In May 2007 the campaign began to bear fruit. Steve Jobs issued a statement of clarification about Apple's green credentials. He referred to "some environmental organisations" that had criticised the company, and he used the statement to announce Apple would eliminate two toxic materials - polyvinyl chloride (PVC) and brominated flame retardants (BFRs) by 2008, a year ahead of Dell and Lenovo. It would also enable its US customers to return their Apple products for recycling. It's not all that Greenpeace wanted, but it was certainly a step in the right direction.

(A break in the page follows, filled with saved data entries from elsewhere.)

(* ===== verification/ApmSerializer.v ===== *)
(** Interpretation of commands from the AP (APInterface/APMSerializer.cpp,
    APMSerializer.h, IAPCoupler.h).

    The serializer decodes responses to "get parameter" and notifications, and
    calls the notification handler with the message in host byte order. *)
From stdpp Require Import base numbers list option strings.
From Stdlib Require Import ZArith Lia.
From S2P Require Import Prelude Common ApcProto ApmProto.

Local Open Scope Z_scope.

Definition APM_MAX_BOOT_EVENTS : Z := 10.

(** Calls on [IAPMNotifHandler] made by the serializer.  A message is given as
    the bytes of its structure, converted to host order. *)
Inductive apm_notif : Set :=
| NAPReceive (data : list Z)
| NEvent (msg : list Z)
| NTimeIndication (msg : list Z)
| NReadyForTime (msg : list Z)
| NTXDone (msg : list Z)
| NParamMacAddress (msg : list Z)
| NParamMoteInfo (msg : list Z)
| NParamAppInfo (msg : list Z)
| NParamClkSrc (msg : list Z)
| NParamNetId (msg : list Z)
| NParamGetTime (msg : list Z)
| NParamApStatus (msg : list Z)
| NAPLost
| NAPBoot
| NError (cmdId rc : Z).

(** The serializer's state that outlives a call. *)
Record CAPMSerializer : Set := mkAPMSerializer { m_bootCounter : Z }.

Definition newCAPMSerializer : CAPMSerializer := mkAPMSerializer 0.

(** [None]: the message is too short for the structure. *)
Definition bufferCast_p (l : layout) (payload : list Z) : option (list Z) :=
  if (length payload <? sizeof l)%nat then None else Some (take (sizeof l) payload).

(** A field in place from network to host order. *)
Definition ntoh_fld (l : layout) (f : string) (msg : list Z) : list Z :=
  set_fld l f (bswap (widthof l f) (fld l f msg)) msg.

(** The notification for a message of layout [l], none if it is too short. *)
Definition cast_notif (l : layout) (conv : list Z -> list Z) (n : list Z -> apm_notif) (payload : list Z)
  : list apm_notif :=
  match bufferCast_p l payload with
  | Some msg => [n (conv msg)]
  | None => []
  end.

(** [paramId] is [data[1]], read before any check of the length. *)
Definition handleGetParam (paramId : Z) (data : list Z) : list apm_notif :=
  if paramId =? DN_API_PARAM_MACADDR then cast_notif dn_api_rsp_get_macaddr_t id NParamMacAddress data
  else if paramId =? DN_API_PARAM_MOTEINFO then cast_notif dn_api_rsp_get_moteinfo_t id NParamMoteInfo data
  else if paramId =? DN_API_PARAM_APPINFO then cast_notif dn_api_rsp_get_appinfo_t id NParamAppInfo data
  else if paramId =? DN_API_PARAM_AP_CLKSRC then cast_notif dn_api_rsp_get_ap_clksrc_t id NParamClkSrc data
  else if paramId =? DN_API_PARAM_NETID then
    cast_notif dn_api_rsp_get_netid_t (ntoh_fld dn_api_rsp_get_netid_t "netId") NParamNetId data
  else if paramId =? DN_API_PARAM_TIME then
    cast_notif dn_api_rsp_get_time_t (ntoh_fld dn_api_rsp_get_time_t "offset") NParamGetTime data
  else if paramId =? DN_API_PARAM_AP_STATUS then cast_notif dn_api_rsp_get_apstatus_t id NParamApStatus data
  else [].

(** The event notification: continuous boot events are counted, and after
    [APM_MAX_BOOT_EVENTS] of them the AP counts as lost. *)
Definition handleEvents (s : CAPMSerializer) (data : list Z) : CAPMSerializer * list apm_notif :=
  let l := dn_api_loc_notif_events_t in
  match bufferCast_p l data with
  | None => (s, [])
  | Some msg =>
      let msg := ntoh_fld l "alarms" (ntoh_fld l "events" msg) in
      if negb (Z.land (fld l "events" msg) DN_API_LOC_EV_BOOT =? 0) then
        let n := u16 (m_bootCounter s + 1) in
        if APM_MAX_BOOT_EVENTS <? n then (mkAPMSerializer 0, [NAPLost])
        else (mkAPMSerializer n, [NAPBoot])
      else (mkAPMSerializer 0, [NEvent msg])
  end.

(** The positions of the message read without a check of its length. *)
Definition uncheckedReads (cmdId : Z) : list nat :=
  if cmdId =? DN_API_LOC_CMD_GETPARAM then [1%nat]
  else if cmdId =? DN_API_LOC_CMD_WRITE_GPS_STATUS then [0%nat]
  else [].

(** [garbage]: what a read past the end of the message gives. *)
Definition handleCmd (garbage : Z) (s : CAPMSerializer) (cmdId : Z) (data : list Z)
  : CAPMSerializer * list apm_notif * apc_error_t :=
  let s := if negb (cmdId =? DN_API_LOC_NOTIF_EVENTS) then mkAPMSerializer 0 else s in
  let '(s, ns) :=
    if cmdId =? DN_API_LOC_NOTIF_EVENTS then handleEvents s data
    else if cmdId =? DN_API_LOC_NOTIF_TXDONE then
      (s, cast_notif dn_api_loc_notif_txdone_t (ntoh_fld dn_api_loc_notif_txdone_t "packetId") NTXDone data)
    else if cmdId =? DN_API_LOC_NOTIF_AP_RECEIVE then (s, [NAPReceive data])
    else if cmdId =? DN_API_LOC_CMD_GETPARAM then (s, handleGetParam (default garbage (data !! 1%nat)) data)
    else if cmdId =? DN_API_LOC_NOTIF_TIME then (s, cast_notif dn_api_loc_notif_time_t id NTimeIndication data)
    else if cmdId =? DN_API_LOC_NOTIF_READY_FOR_TIME then
      (s, cast_notif dn_api_loc_notif_ready_for_time_t id NReadyForTime data)
    else (s, [])
  in (s, ns, APC_OK).

Definition handleError (cmdId rc : Z) : list apm_notif := [NError cmdId rc].

(** [prepMsg]: the header of [apt_hdr_s]; [flags] keeps the buffer's byte. *)
Definition prepMsg (cmdId : Z) (payload msg : list Z) (maxSize : nat) : apc_error_t * nat * list Z :=
  let n := (length payload + 3)%nat in
  if (maxSize <? n)%nat then (APC_ERR_SIZE, n, msg)
  else
    let msg := set_field 1 1 (Z.land (Z.of_nat (length payload)) 0xFF) (set_field 0 1 cmdId msg) in
    (APC_OK, n, take 3 msg ++ payload ++ drop n msg).

(** ** Facts *)

(** The serializer fed with messages: what each one tells the upper layer. *)
Fixpoint feedCmds (garbage : Z) (s : CAPMSerializer) (msgs : list (Z * list Z))
  : CAPMSerializer * list (list apm_notif) :=
  match msgs with
  | [] => (s, [])
  | (cmd, data) :: msgs =>
      let '(s1, ns, _) := handleCmd garbage s cmd data in
      let '(s2, r) := feedCmds garbage s1 msgs in (s2, ns :: r)
  end.

(** A complete event message: events, state and alarms in network order. *)
Definition event_msg (ev st al : Z) (rest : list Z) : list Z :=
  rev (le_bytes 4 ev) ++ [st] ++ rev (le_bytes 4 al) ++ rest.

(** The conversion to host order reverses the bytes of the two words. *)
Lemma handleEvents_run s ev st al rest :
  is_byte st ->
  handleEvents s (event_msg ev st al rest) =
    if Z.odd ev then
      let n := u16 (m_bootCounter s + 1) in
      if APM_MAX_BOOT_EVENTS <? n then (mkAPMSerializer 0, [NAPLost]) else (mkAPMSerializer n, [NAPBoot])
    else (mkAPMSerializer 0, [NEvent (le_bytes 4 ev ++ [st] ++ le_bytes 4 al)]).
Proof.
  intros Hst. unfold handleEvents, bufferCast_p. set (msg := rev (le_bytes 4 ev) ++ [st] ++ rev (le_bytes 4 al)).
  assert (Hb : Forall is_byte msg) by (unfold msg; rewrite !Forall_app; split_and!; auto with apb).
  assert (Ht : take 9 (event_msg ev st al rest) = msg) by done.
  change (length (event_msg ev st al rest) <? sizeof dn_api_loc_notif_events_t)%nat with false. cbv iota.
  change (sizeof dn_api_loc_notif_events_t) with 9%nat. rewrite Ht. unfold ntoh_fld, set_fld, fld.
  change (offsetof dn_api_loc_notif_events_t "events") with 0%nat.
  change (widthof dn_api_loc_notif_events_t "events") with 4%nat.
  change (offsetof dn_api_loc_notif_events_t "alarms") with 5%nat.
  change (widthof dn_api_loc_notif_events_t "alarms") with 4%nat.
  rewrite (set_bswap 0 4 msg) by (done || (cbn; lia)).
  rewrite set_bswap by (try (by apply rev_seg_bytes); rewrite ?length_rev_seg; cbn; lia).
  assert (Hm : rev_seg 5 4 (rev_seg 0 4 msg) = le_bytes 4 ev ++ [st] ++ le_bytes 4 al) by done.
  rewrite Hm. assert (Ho : negb (Z.land (get_field 0 4 (le_bytes 4 ev ++ [st] ++ le_bytes 4 al)) DN_API_LOC_EV_BOOT =? 0) = Z.odd ev).
  { change (get_field 0 4 _) with (le_val (le_bytes 4 ev)). rewrite le_val_le_bytes.
    change DN_API_LOC_EV_BOOT with (Z.ones 1). rewrite Z.land_ones by lia. change (2 ^ 1) with 2.
    assert ((ev mod 256 ^ Z.of_nat 4) mod 2 = ev mod 2) as ->.
    { change (256 ^ Z.of_nat 4) with (2 * 2147483648). rewrite Z.rem_mul_r, Z.mul_comm, Z.mod_add, Z.mod_mod by lia. done. }
    rewrite Zmod_odd. by destruct (Z.odd ev). }
  by rewrite Ho.
Qed.

(** What the [i]-th of a run of boot events tells, [c] boot events after a reset. *)
Definition boot_notif (c : Z) (i : nat) : list apm_notif :=
  if (c + Z.of_nat i + 1) mod (APM_MAX_BOOT_EVENTS + 1) =? 0 then [NAPLost] else [NAPBoot].

Lemma boot_step s ev st al rest :
  0 <= m_bootCounter s <= APM_MAX_BOOT_EVENTS -> Z.odd ev = true -> is_byte st ->
  handleEvents s (event_msg ev st al rest) =
    (mkAPMSerializer ((m_bootCounter s + 1) mod (APM_MAX_BOOT_EVENTS + 1)), boot_notif (m_bootCounter s) 0).
Proof.
  unfold APM_MAX_BOOT_EVENTS, boot_notif. intros Hc He Hst. rewrite handleEvents_run, He, u16_small by (done || lia). cbv zeta.
  rewrite Z.add_0_r. unfold APM_MAX_BOOT_EVENTS. destruct (Z.ltb_spec 10 (m_bootCounter s + 1)).
  - by replace (m_bootCounter s) with 10 by lia.
  - rewrite Z.mod_small by lia. by rewrite (proj2 (Z.eqb_neq _ _)) by lia.
Qed.

Lemma boot_notif_shift c i : boot_notif ((c + 1) mod (APM_MAX_BOOT_EVENTS + 1)) i = boot_notif c (S i).
Proof.
  unfold boot_notif. replace (c + Z.of_nat (S i) + 1) with (c + 1 + (Z.of_nat i + 1)) by lia.
  by rewrite <- (Z.add_assoc (_ mod _)), Zplus_mod_idemp_l.
Qed.

(** ** Theorem *)

(** In a run of boot events, whatever else the event messages hold, the
    upper layer is told of a boot each time, except that every eleventh event
    in a row is reported as the loss of the AP; the counter is the number of
    events modulo eleven, and any other message resets it. *)
Theorem boot_storm (garbage : Z) (s : CAPMSerializer) (msgs : list (Z * Z * Z * list Z)) (cmd : Z) (data : list Z) :
  0 <= m_bootCounter s <= APM_MAX_BOOT_EVENTS ->
  Forall (fun '(ev, st, _, _) => Z.odd ev = true /\ is_byte st) msgs ->
  cmd <> DN_API_LOC_NOTIF_EVENTS ->
  let boots := map (fun '(ev, st, al, rest) => (DN_API_LOC_NOTIF_EVENTS, event_msg ev st al rest)) msgs in
  feedCmds garbage s boots =
    (mkAPMSerializer ((m_bootCounter s + Z.of_nat (length msgs)) mod (APM_MAX_BOOT_EVENTS + 1)),
     map (boot_notif (m_bootCounter s)) (seq 0 (length msgs))) /\
  m_bootCounter (fst (feedCmds garbage s (boots ++ [(cmd, data)]))) = 0.
Proof.
  intros Hc Hm Hcmd. revert s Hc. induction Hm as [|[[[ev st] al] rest] msgs [He Hst] _ IH]; intros s Hc boots.
  - split.
    + cbn. rewrite Z.add_0_r, Z.mod_small by (unfold APM_MAX_BOOT_EVENTS in *; lia). by destruct s.
    + cbn [app boots map feedCmds]. unfold handleCmd. rewrite (proj2 (Z.eqb_neq _ _) Hcmd). cbn [negb].
      repeat (destruct (_ =? _); [done|]). done.
  - destruct (IH (mkAPMSerializer ((m_bootCounter s + 1) mod (APM_MAX_BOOT_EVENTS + 1)))) as [IH1 IH2].
    { cbn [m_bootCounter]. pose proof (Z.mod_pos_bound (m_bootCounter s + 1) 11 ltac:(lia)).
      unfold APM_MAX_BOOT_EVENTS. change (10 + 1) with 11. lia. }
    unfold boots. cbn [map app feedCmds length seq].
    assert (Hh : handleCmd garbage s DN_API_LOC_NOTIF_EVENTS (event_msg ev st al rest) =
      (mkAPMSerializer ((m_bootCounter s + 1) mod (APM_MAX_BOOT_EVENTS + 1)), boot_notif (m_bootCounter s) 0, APC_OK)).
    { unfold handleCmd. rewrite Z.eqb_refl. cbn [negb]. by rewrite (boot_step s ev st al rest Hc He Hst). }
    rewrite Hh, IH1. cbn [m_bootCounter] in *. split.
    + f_equal; [f_equal; rewrite Zplus_mod_idemp_l; f_equal; lia|]. f_equal.
      rewrite <- (seq_shift (length msgs) 0), map_map. apply map_ext. intros i. apply boot_notif_shift.
    + destruct (feedCmds garbage _ (_ ++ [(cmd, data)])). exact IH2.
Qed.

Lemma boot_storm_witness :
  feedCmds 0 newCAPMSerializer (repeat (DN_API_LOC_NOTIF_EVENTS, event_msg 1 0 0 []) 12) =
    (mkAPMSerializer 1, repeat [NAPBoot] 10 ++ [[NAPLost]; [NAPBoot]]).
Proof.
  exact (proj1 (boot_storm 0 newCAPMSerializer (repeat (1, 0, 0, []) 12) DN_API_LOC_NOTIF_TXDONE []
    ltac:(vm_compute; intuition congruence) ltac:(repeat constructor; vm_compute; intuition congruence) ltac:(discriminate))).
Defined.
(* ===== verification/ApmTransport.v ===== *)
(** Reliable transport between the APC and the access point over the serial
    port (APInterface/APMTransport.cpp, APMTransport.h).

    One command is outstanding at a time: it stays at the front of the queue
    until a response with its command id and the current packet id arrives.
    Notifications from the AP carry a packet id of their own and are
    acknowledged.  The lower layer (the serial port), the timers and the upper
    layer (the coupler) are reached through events; what the upper layer does to
    the transport in turn is a parameter ([reactFlow], [react]).

    An operation is one step here.  The code holds its lock for parts of an operation only: ApmThreads cuts the
    operations where the lock is released. *)
From stdpp Require Import base numbers list option strings.
From Stdlib Require Import ZArith Lia.
From S2P Require Import Prelude Common ApcProto ApmProto ApmSerializer.

Local Open Scope Z_scope.

(** ** Parameters *)
Definition DEFAULT_MAX_QUEUE_SIZE : Z := 16.
Definition DEFAULT_HIGH_QUEUE_WATERMARK : Z := 12.     (** [(uint16_t)(16 * .8)] *)
Definition DEFAULT_LOW_QUEUE_WATERMARK : Z := 6.       (** [(uint16_t)(16 * .4)] *)
Definition DEFAULT_PING_TIMEOUT : Z := 1500.
Definition DEFAULT_RETRY_DELAY : Z := 100.
Definition DEFAULT_RETRY_TIMEOUT : Z := 1200.
Definition DEFAULT_MAX_RETRIES : Z := 3.
Definition DEFAULT_MAX_MSG_SIZE : Z := 256.
Definition DEFAULT_MAX_PACKET_AGE : Z := 1500.

Record init_param_t : Set := mkTrParam {
  maxQueueSize : Z;
  highQueueWatermark : Z;
  lowQueueWatermark : Z;
  pingTimeout : Z;
  retryDelay : Z;
  retryTimeout : Z;
  maxRetries : Z;
  maxMsgSize : Z;
  maxPacketAge : Z
}.

Definition init_param_default : init_param_t :=
  mkTrParam DEFAULT_MAX_QUEUE_SIZE DEFAULT_HIGH_QUEUE_WATERMARK DEFAULT_LOW_QUEUE_WATERMARK
    DEFAULT_PING_TIMEOUT DEFAULT_RETRY_DELAY DEFAULT_RETRY_TIMEOUT DEFAULT_MAX_RETRIES
    DEFAULT_MAX_MSG_SIZE DEFAULT_MAX_PACKET_AGE.

(** The age is a [uint32_t] argument stored in a [uint16_t] field. *)
Definition init_param (aQueueSize aHigh aLow aPing aNackDelay aRetryTimeout aMaxRetries aMsgSize
  aPacketAge : Z) : init_param_t :=
  mkTrParam aQueueSize aHigh aLow aPing aNackDelay aRetryTimeout aMaxRetries aMsgSize (u16 aPacketAge).

(** ** Header of a message on the serial line *)
Record apt_hdr_s : Set := mkAptHdr { cmdId : Z; hlength : Z; flags : Z }.

Definition HDR_LENGTH : nat := 3.

Definition apt_hdr (id l f : Z) : apt_hdr_s := mkAptHdr id (u8 l) f.

Definition serialize (h : apt_hdr_s) : list Z := [cmdId h; Z.land (hlength h) 0xFF; flags h].

(** [parse]: the header and the number of bytes used, 0 if there are too few. *)
Definition parse (h : apt_hdr_s) (input : list Z) : apt_hdr_s * nat :=
  match input with
  | a :: b :: c :: _ => (mkAptHdr a b c, HDR_LENGTH)
  | _ => (h, 0%nat)
  end.

(** ** Statistics *)
Record APMTStats : Set := mkAPMTStats {
  m_minRspTime : Z;
  m_maxRspTime : Z;
  m_lastRspTime : Z;          (** microseconds *)
  m_numRespRecv : Z;
  m_totalRspTime : Z;
  m_numPktsSent : Z;
  m_numBytesSent : Z;
  m_numPktsRecv : Z;
  m_numBytesRecv : Z;
  m_numNacks : Z;
  m_numRetriesSent : Z;
  m_numRetriesRecv : Z;
  m_maxNackCount : Z;
  m_minTimeInQueue : Z;
  m_maxTimeInQueue : Z;
  m_totalTimeInQueue : Z;
  m_numPacketsQueued : Z;
  m_timeInQueue : Z;          (** microseconds *)
  m_packetRate : Z;
  m_30secPacketRate : Z;      (** packets in 30 seconds; the code divides by 30.0 *)
  m_5minPacketRate : Z;       (** packets in 5 minutes; the code divides by 300.0 *)
  m_totalSecs : Z
}.
#[export] Instance APMTStats_eta : Eta APMTStats := fun s =>
  mkAPMTStats (m_minRspTime s) (m_maxRspTime s) (m_lastRspTime s) (m_numRespRecv s) (m_totalRspTime s)
    (m_numPktsSent s) (m_numBytesSent s) (m_numPktsRecv s) (m_numBytesRecv s) (m_numNacks s)
    (m_numRetriesSent s) (m_numRetriesRecv s) (m_maxNackCount s) (m_minTimeInQueue s)
    (m_maxTimeInQueue s) (m_totalTimeInQueue s) (m_numPacketsQueued s) (m_timeInQueue s)
    (m_packetRate s) (m_30secPacketRate s) (m_5minPacketRate s) (m_totalSecs s).

Definition stats_reset : APMTStats :=
  mkAPMTStats 10000000 0 0 0 0 0 0 0 0 0 0 0 0 10000000 0 0 0 0 0 0 0 0.

(** ** State *)
Inductive apm_flow_control_t : Set := APM_FLOW_NORMAL | APM_FLOW_PAUSE.

#[export] Instance apm_flow_control_t_eq_dec : EqDecision apm_flow_control_t.
Proof. solve_decision. Defined.

(** A callback of a command: none, [handleDisconnectErrorResponse_p], or one
    that the caller supplied, by number. *)
Inductive callback : Set := CbNone | CbDisconnectErr | CbUser (n : Z).

Record APMCommand : Set := mkCommand {
  c_cmdId : Z;
  c_payload : list Z;
  c_isSynch : bool;
  c_resCallback : callback;
  c_errResCallback : callback;
  c_timestamp : Z
}.

Record CAPMTransport : Set := mkTransport {
  m_cmdHandler : CAPMSerializer;
  m_init_params : init_param_t;
  m_curRetryCount : Z;
  m_curNackCount : Z;
  m_respPacketId : Z;
  m_notifPacketId : Z;
  m_pending : bool;
  m_outputQueue : list APMCommand;
  m_capacity : nat;                    (** of the circular buffer *)
  m_sendTime : Z;
  m_stats : APMTStats;
  m_apInputState : apm_flow_control_t;
  m_mngrInputState : apm_flow_control_t;
  m_isMngrConnected : bool;
  m_isApConnected : bool;
  m_isRunning : bool;
  m_netId : Z;
  m_reconnectSerial : bool;
  m_abortEnabled : bool;
  m_outputTimer : bool;                (** a wait is pending *)
  m_pingTimer : bool;
  m_queueCheckTimer : bool;
  last_numNotifRecv : Z;
  numNotifRecv_30sec_ago : Z;
  numNotifRecv_5min_ago : Z
}.
#[export] Instance CAPMTransport_eta : Eta CAPMTransport := fun t =>
  mkTransport (m_cmdHandler t) (m_init_params t) (m_curRetryCount t) (m_curNackCount t)
    (m_respPacketId t) (m_notifPacketId t) (m_pending t) (m_outputQueue t) (m_capacity t)
    (m_sendTime t) (m_stats t) (m_apInputState t) (m_mngrInputState t) (m_isMngrConnected t)
    (m_isApConnected t) (m_isRunning t) (m_netId t) (m_reconnectSerial t) (m_abortEnabled t)
    (m_outputTimer t) (m_pingTimer t) (m_queueCheckTimer t) (last_numNotifRecv t)
    (numNotifRecv_30sec_ago t) (numNotifRecv_5min_ago t).

Definition newCAPMTransport (bReconnectSerial : bool) : CAPMTransport :=
  mkTransport newCAPMSerializer init_param_default 0 0 0 0 false [] 0 0 stats_reset
    APM_FLOW_NORMAL APM_FLOW_NORMAL false false false 0 bReconnectSerial true false false false 0 0 0.

(** Calls on the upper layer that control the flow (IAPMNotifHandler). *)
Inductive flow_notif : Set := FlAPLost | FlAPPause | FlAPResume.

(** Everything the transport does outside its own state. *)
Inductive tr_event : Set :=
| EvNotif (n : apm_notif)                 (** a call on the upper layer *)
| EvFlow (f : flow_notif)
| EvReboot                                (** [handleAPReboot] *)
| EvOut (frame : list Z)                  (** [handleData] of the serial port *)
| EvResetAP | EvClosePort | EvOpenPort | EvRestart
| EvRespCb (cb cmd : Z) (data : list Z)
| EvErrCb (cb cmd rc : Z)
| EvOverread (pos : nat)                  (** a read past the end of a message *)
| EvStopNode.

Notation TM := (M CAPMTransport tr_event) (only parsing).

(** What one call meets: the clock (microseconds), whether the serial port is
    ready, the value of bytes past a message, and how many of the three calls
    that reopen the port complete before one throws. *)
Record TrEnv : Set := mkTrEnv {
  te_now : Z;
  te_ready : bool;
  te_garbage : Z;
  te_portCalls : nat
}.

(** ** Timers *)
Definition startRetryTimer : TM unit := modify (fun t => t <| m_outputTimer := true |>).
Definition stopRetryTimer : TM unit :=
  modify (fun t => t <| m_curRetryCount := 0 |> <| m_outputTimer := false |>).
Definition startNackRetryTimer : TM unit := modify (fun t => t <| m_outputTimer := true |>).
Definition startPingTimer : TM unit := modify (fun t => t <| m_pingTimer := true |>).
Definition stopPingTimer : TM unit := modify (fun t => t <| m_pingTimer := false |>).
Definition startQueueCheckTimer : TM unit := modify (fun t => t <| m_queueCheckTimer := true |>).
Definition stopQueueCheckTimer : TM unit := modify (fun t => t <| m_queueCheckTimer := false |>).

Definition upd_stats (f : APMTStats -> APMTStats) : TM unit :=
  modify (fun t => t <| m_stats := f (m_stats t) |>).

Definition open (param : init_param_t) : TM unit :=
  modify (fun t => t <| m_init_params := param |> <| m_capacity := Z.to_nat (maxQueueSize param) |>
                     <| m_outputQueue := take (Z.to_nat (maxQueueSize param)) (m_outputQueue t) |>).

Definition stop : TM unit := stopRetryTimer ;; stopPingTimer ;; stopQueueCheckTimer.

Definition queueSize (t : CAPMTransport) : Z := Z.of_nat (length (m_outputQueue t)).
Definition th_exec (op : th_op) (s : Threads) : option Threads :=
  match op with
  | ThIo op => match th_io s with [] => Some (s <| th_io := [io_task op] |>) | _ => None end
  | ThCall c => Some (s <| th_calls := th_calls s ++ [call_tasks c] |>)
  | ThAPLost => Some (s <| th_calls := th_calls s ++ [apLost_tasks] |>)
  | ThStop => Some (s <| th_calls := th_calls s ++ [[TStopRetry; TStopPing; TStopQueue]] |> <| th_stopped := true |>)
  | ThRunIo =>
      match th_io s with
      | k :: rest =>
          let r := run reactFlow upper k in
          Some (s <| th_t := st_of r (th_t s) |> <| th_io := res_of r (th_t s) ++ rest |> <| th_ids := note_ids k (th_ids s) |>)
      | [] => None
      end
  | ThRun i =>
      match th_calls s !! i with
      | Some (k :: rest) =>
          let r := run reactFlow upper k in
          Some (s <| th_t := st_of r (th_t s) |> <| th_calls := <[i := res_of r (th_t s) ++ rest]> (th_calls s) |>)
      | _ => None
      end
  end.

Fixpoint th_execs (l : list th_op) (s : Threads) : option Threads :=
  match l with [] => Some s | op :: l => s1 ← th_exec op s; th_execs l s1 end.
End Exec.

(** A transport that was opened with parameters [p], before any thread uses it; the upper layer reacts in each step in
    a way of its own. *)
Definition th_init (p : init_param_t) (bReconnect : bool) : Threads :=
  mkThreads (st_of (open p) (newCAPMTransport bReconnect)) [] [] false [].

Inductive th_reach (p : init_param_t) : Threads -> Prop :=
| Th_init b : th_reach p (th_init p b)
| Th_step s s' op reactFlow upper :
    FlowHandler reactFlow -> th_reach p s -> th_exec reactFlow upper op s = Some s' -> th_reach p s'.

(** ** What a section does to the fields of the invariant *)
Definition view (t : CAPMTransport) :=
  (m_init_params t, m_capacity t, m_outputQueue t, m_respPacketId t, m_notifPacketId t, m_pending t, m_curRetryCount t,
   m_outputTimer t).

"One of our web editors calls it Greenpeace 2.0," Alhajj chuckles. "It's the new way of campaigning."
The power of design
When conflict or natural disaster arises, nobody sends for the graphic designers. But that doesn't mean that designers have no power. In fact, they may have more power than they themselves realise. As Kalle Lasn says: "They don't have to think of themselves as these corporate arse-kissers. They do have a lot of power in the feel and the tone and mood of our culture, and if there is going to be some kind of movement to upset the applecart and come up with a sustainable culture for the future, then designers will have to play a huge part in creating it."
YOU NEED THIS!
Five technologies and techniques essential to activist art
1 Silk screening
American counterculture in the 1960s thrived on this technique, which is similar to the 1,000-year-old Japanese art of stencilling. Silk screening was popular because it enabled the artist to create and replicate art relatively quickly. In the 1960s, that meant overnight. It is responsible for much of the anti-war poster culture that thrived in US universities in the late 1960s.
2 Aldus Pagemaker
Prior to its purchase by Adobe in 1994, Aldus Pagemaker was part of the new and exciting world of desktop publishing. During and after the miners' strike in the mid 1980s, many miners' wives self-published stories and accounts using Pagemaker, thanks to help from community organisations like Art Circus in Castleford, West Yorkshire.
3 Photoshop
Photoshop debuted in 1990, broadening the scale of what was possible in terms of photo-manipulation and undercutting all competition by price. It is currently the most important software package for the would-be activist, enabling the combining and recombining of images in ways inconceivable to the counterculture movement of the late 1960s.
4 XML/CSS
HTML rolled form and content into one initially simple but eventually fragmented language: if you wanted to create sites, you either had to know it yourself or put up with a pretty appalling, pre-cooked web presence. CSS and XML have enabled the proliferation of online blogs and user-generated content, now crucial to any protest movement.
5 Flash video
Flash itself is a handy tool for making motion graphics, but now that it supports video, it's a whole new ball game. Unlike QuickTime, RealPlayer or Windows Media, it's the one online video viewing tool that just about every computer in the western world supports: combined with community video sites and the most rudimentary video capture device (mobile phone), it's the perfect protest tool.